(* ===== verification/Asock.v ===== *)
(** The surroundings on which the protocol handlers are run and proved.

    [asock] is the abstract socket: the abstract source and sink together, with
    the handlers and the closing of the channel.  [panel] is a screen that
    records what it is asked to do.  The lemmas run a handler on them step by
    step. *)

From Stdlib Require Import ZArith List Lia Bool String QArith.
From S2P Require Import Prelude Source Sink Websock Display Decoder Messages Lifecycle Rfb.
Import ListNotations JS JSFacts.
Open Scope Z_scope.
Open Scope code_scope.
Import Lifecycle.Lifecycle Rfb.Rfb.

Record asock := ASock { a_in : asrc; a_out : asink; a_closed : bool; a_handlers : Websock.event -> bool }.

Definition aIn {A} (m : M asrc A) : M asock A :=
  lift a_in (fun i s => ASock i (a_out s) (a_closed s) (a_handlers s)) m.
Definition aOut {A} (m : M asink A) : M asock A :=
  lift a_out (fun o s => ASock (a_in s) o (a_closed s) (a_handlers s)) m.

#[export] Instance asock_source : ByteSource asock := {
  rQwait n g := aIn (rQwait n g);
  rQpeek8 := aIn rQpeek8;
  rQskipBytes n := aIn (rQskipBytes n);
  rQshift8 := aIn rQshift8;
  rQshift16 := aIn rQshift16;
  rQshift32 := aIn rQshift32;
  rQshiftBytes n := aIn (rQshiftBytes n);
  rQshiftView n f := aIn (rQshiftView n f);
  rQshiftStr n := aIn (rQshiftStr n);
  rQshiftTo t n := aIn (rQshiftTo t n);
  rQpeekBytes n := aIn (rQpeekBytes n)
}.

#[export] Instance asock_sink : ByteSink asock := {
  sQpush8 n := aOut (sQpush8 n);
  sQpush16 n := aOut (sQpush16 n);
  sQpush32 n := aOut (sQpush32 n);
  sQpushBytes l := aOut (sQpushBytes l);
  sQpushString l := aOut (sQpushString l);
  flush := aOut flush
}.

(** Attaching is not part of the abstraction. *)
#[export] Instance asock_sock : Sock asock := {
  sock_attach := stuck;
  sock_readyState _ := "open"%string;
  sock_close := modify (fun s => ASock (a_in s) (a_out s) true (a_handlers s));
  sock_off e := modify (fun s => ASock (a_in s) (a_out s) (a_closed s)
                  (fun e' => if Websock.event_eqb e' e then false else a_handlers s e'));
  sock_handles s e := a_handlers s e
}.

#[export] Instance asock_ok : Lifecycle.SockOk (S := asock).
Proof. constructor; [intros s|intros e s]; eexists; reflexivity. Qed.

(** * A screen that records *)

Inductive panel_op :=
| PDraw (d : draw)
| PFlip
| PResize (w h : Z)
| PClip (on : bool)
| PViewport (w h : Q)
| PScale (s : Q)
| PAutoscale (w h : Q)
| PMove (x y : Q)
| PFlush.

(** [pn_busy] tells whether the rendering queue is in use. *)
Record panel := Panel { pn_ops : list panel_op; pn_w : Z; pn_h : Z; pn_clip : bool; pn_busy : bool }.

Definition padd (o : panel_op) (p : panel) : panel := Panel (pn_ops p ++ [o]) (pn_w p) (pn_h p) (pn_clip p) (pn_busy p).

(** The draws of the recording display, with its errors. *)
Definition pdraw {A} (m : M trace A) : M panel A := fun p =>
  let '(o, t) := m [] in (o, Panel (pn_ops p ++ map PDraw t) (pn_w p) (pn_h p) (pn_clip p) (pn_busy p)).

#[export] Instance panel_renderer : Renderer panel := {
  fillRect x y w h c := pdraw (fillRect x y w h c);
  copyImage ox oy x y w h := pdraw (copyImage ox oy x y w h);
  imageRect x y w h mime a := pdraw (imageRect x y w h mime a);
  blitImage x y w h v o := pdraw (blitImage x y w h v o)
}.

#[export] Instance panel_screen : Screen panel := {
  d_pending := pn_busy;
  d_flush := modify (padd PFlush) ;; gets (fun p => negb (pn_busy p));
  d_flip := modify (padd PFlip);
  d_resize w h := modify (fun p => let p := padd (PResize w h) p in Panel (pn_ops p) w h (pn_clip p) (pn_busy p));
  d_clipViewport := pn_clip;
  d_set_clipViewport b := modify (fun p => let p := padd (PClip b) p in Panel (pn_ops p) (pn_w p) (pn_h p) b (pn_busy p));
  d_viewportChangeSize w h := modify (padd (PViewport w h));
  d_set_scale s := modify (padd (PScale s));
  d_autoscale w h := modify (padd (PAutoscale w h));
  d_viewportChangePos x y := modify (padd (PMove x y));
  d_absX _ x := Display.Display.toSigned32bit x;
  d_absY _ y := Display.Display.toSigned32bit y;
  d_width := pn_w;
  d_height := pn_h
}.

(** * Running on the abstract socket *)

Section Run.
Context {St D : Type}.
Abbreviation W := (world St asock D).
Implicit Types (c : St) (p l r : list Z) (t : D).

(** A socket with these bytes read, these to read, these sent. *)
Abbreviation on p r o k cl h := (ASock (ASrc p r) (ASink o 0 k) cl h).

Lemma srun_wait {B} (k : bool -> M W B) n g c p l o cl h t :
  n <= zlen l ->
  bind (onSock (rQwait n g)) k (World c (ASock (ASrc p l) o cl h) t) =
  k false (World c (ASock (ASrc p l) o cl h) t).
Proof.
  intros Hn. unfold bind, onSock, lift. cbn [rQwait asock_source dec sock disp]. unfold aIn, lift.
  cbn [a_in a_out a_closed a_handlers]. now rewrite asrc_wait_enough.
Qed.

Lemma srun_short {B} (k : bool -> M W B) n c p l o cl h t :
  zlen l < n ->
  bind (onSock (rQwait n 0)) k (World c (ASock (ASrc p l) o cl h) t) =
  k true (World c (ASock (ASrc p l) o cl h) t).
Proof.
  intros Hn. unfold bind, onSock, lift. cbn [rQwait asock_source dec sock disp]. unfold aIn, lift.
  cbn [a_in a_out a_closed a_handlers]. now rewrite asrc_wait_short.
Qed.

(** Stepping back over the bytes [b] just read. *)
Lemma srun_back {B} (k : bool -> M W B) n c p b l o cl h t :
  zlen l < n -> 0 < zlen b ->
  bind (onSock (rQwait n (zlen b))) k (World c (ASock (ASrc (p ++ b) l) o cl h) t) =
  k true (World c (ASock (ASrc p (b ++ l)) o cl h) t).
Proof.
  intros Hn Hb. unfold bind, onSock, lift. cbn [rQwait asock_source dec sock disp]. unfold aIn, lift.
  cbn [a_in a_out a_closed a_handlers rQwait asrc_source rest past]. unfold truthy. zlens.
  destruct (Z.ltb_spec (zlen l) n), (Z.eqb_spec (zlen b) 0), (Z.ltb_spec (zlen b) 0), (Z.ltb_spec (zlen (p ++ b)) (zlen b));
    try zlia. cbn [negb orb].
  replace (zlen (p ++ b) - zlen b) with (zlen p) by zlia. now rewrite ztake_app_exact, zdrop_app_exact.
Qed.

Lemma srun_take {A B} n f (k : list Z -> A) (j : A -> M W B) c p l r o cl h t :
  zlen l = n ->
  bind (onSock (aIn (atake n f k))) j (World c (ASock (ASrc p (l ++ r)) o cl h) t) =
  j (k (f l)) (World c (ASock (ASrc (p ++ f l) r) o cl h) t).
Proof.
  intros Hl. unfold bind, onSock, aIn, lift. cbn [dec sock disp a_in a_out a_closed a_handlers].
  now rewrite (atake_run n f k p l r Hl).
Qed.

(** A message that fits in the queue goes out whole. *)
Lemma srun_sends {B} (m : M asink unit) (x : list Z) (j : unit -> M W B) c i o k cl h t :
  Messages.Sends m x -> zlen x <= k ->
  bind (onSock (aOut m)) j (World c (ASock i (ASink o 0 k) cl h) t) =
  j tt (World c (ASock i (ASink (o ++ x) 0 k) cl h) t).
Proof.
  intros Hs Hk. unfold bind, onSock, aOut, lift. cbn [dec sock disp a_in a_out a_closed a_handlers].
  rewrite Hs by (cbn [pend cap]; auto). reflexivity.
Qed.

Lemma srun_emits {B} (m : M asink unit) (x : list Z) (j : unit -> M W B) c i o n k cl h t :
  Messages.Emits m x -> n + zlen x <= k ->
  bind (onSock (aOut m)) j (World c (ASock i (ASink o n k) cl h) t) =
  j tt (World c (ASock i (ASink (o ++ x) (n + zlen x) k) cl h) t).
Proof.
  intros Hs Hk. unfold bind, onSock, aOut, lift. cbn [dec sock disp a_in a_out a_closed a_handlers].
  rewrite Hs by (cbn [pend cap]; auto). reflexivity.
Qed.

Lemma srun_flush {B} (j : unit -> M W B) c i o n k cl h t :
  bind (onSock flush) j (World c (ASock i (ASink o n k) cl h) t) =
  j tt (World c (ASock i (ASink o 0 k) cl h) t).
Proof. reflexivity. Qed.
End Run.

(** Expose the reads and the writes of the abstract socket. *)
Ltac scbn :=
  cbn [rQshift8 rQshift16 rQshift32 rQshiftBytes rQshiftStr rQskipBytes sQpush8 sQpush16 sQpush32 sQpushBytes
       sQpushString sock_source sock_sink asock_sock asock_source asock_sink asrc_source] in *.

(** * Running the methods of the client *)

Section Client.
Context {Dc S D : Type} `{Sock S}.
Abbreviation W := (world (client Dc) S D).
Implicit Types (c : client Dc) (s : S) (t : D).

Definition with_life f c : client Dc :=
  mkClient (f (c_life c)) (c_auth c) (c_options c) (c_desktop c) (c_clip c) (c_fbu c) (c_page c) (c_pointer c) (c_decoders c).
Definition with_auth f c : client Dc :=
  mkClient (c_life c) (f (c_auth c)) (c_options c) (c_desktop c) (c_clip c) (c_fbu c) (c_page c) (c_pointer c) (c_decoders c).
Definition with_options f c : client Dc :=
  mkClient (c_life c) (c_auth c) (f (c_options c)) (c_desktop c) (c_clip c) (c_fbu c) (c_page c) (c_pointer c) (c_decoders c).
Definition with_desktop f c : client Dc :=
  mkClient (c_life c) (c_auth c) (c_options c) (f (c_desktop c)) (c_clip c) (c_fbu c) (c_page c) (c_pointer c) (c_decoders c).
Definition with_clip f c : client Dc :=
  mkClient (c_life c) (c_auth c) (c_options c) (c_desktop c) (f (c_clip c)) (c_fbu c) (c_page c) (c_pointer c) (c_decoders c).
Definition with_fbu f c : client Dc :=
  mkClient (c_life c) (c_auth c) (c_options c) (c_desktop c) (c_clip c) (f (c_fbu c)) (c_page c) (c_pointer c) (c_decoders c).
Definition with_page f c : client Dc :=
  mkClient (c_life c) (c_auth c) (c_options c) (c_desktop c) (c_clip c) (c_fbu c) (f (c_page c)) (c_pointer c) (c_decoders c).
Definition with_pointer f c : client Dc :=
  mkClient (c_life c) (c_auth c) (c_options c) (c_desktop c) (c_clip c) (c_fbu c) (c_page c) (f (c_pointer c)) (c_decoders c).
Definition with_decoders f c : client Dc :=
  mkClient (c_life c) (c_auth c) (c_options c) (c_desktop c) (c_clip c) (c_fbu c) (c_page c) (c_pointer c) (f (c_decoders c)).

Lemma crun_life_get {A} (k : lc -> M W A) c s t : bind (onLc get) k (World c s t) = k (c_life c) (World c s t).
Proof. now destruct c. Qed.
Lemma crun_auth_get {A} (k : auth -> M W A) c s t : bind (onAuth get) k (World c s t) = k (c_auth c) (World c s t).
Proof. now destruct c. Qed.
Lemma crun_options_get {A} (k : options -> M W A) c s t : bind (onOptions get) k (World c s t) = k (c_options c) (World c s t).
Proof. now destruct c. Qed.
Lemma crun_desktop_get {A} (k : desktop -> M W A) c s t : bind (onDesktop get) k (World c s t) = k (c_desktop c) (World c s t).
Proof. now destruct c. Qed.
Lemma crun_clip_get {A} (k : clip -> M W A) c s t : bind (onClip get) k (World c s t) = k (c_clip c) (World c s t).
Proof. now destruct c. Qed.
Lemma crun_fbu_get {A} (k : fbu -> M W A) c s t : bind (onFbu get) k (World c s t) = k (c_fbu c) (World c s t).
Proof. now destruct c. Qed.
Lemma crun_page_get {A} (k : page -> M W A) c s t : bind (onPage get) k (World c s t) = k (c_page c) (World c s t).
Proof. now destruct c. Qed.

####

→ **EXERCISE BRIEF**
Every line in the records that holds the word "Messages" should be copied into the answer.

→ **WRITTEN SOLUTION**
From S2P Require Import Prelude Source Sink Websock Display Decoder Messages Lifecycle Rfb.
  Messages.Sends m x -> zlen x <= k ->
  Messages.Emits m x -> n + zlen x <= k ->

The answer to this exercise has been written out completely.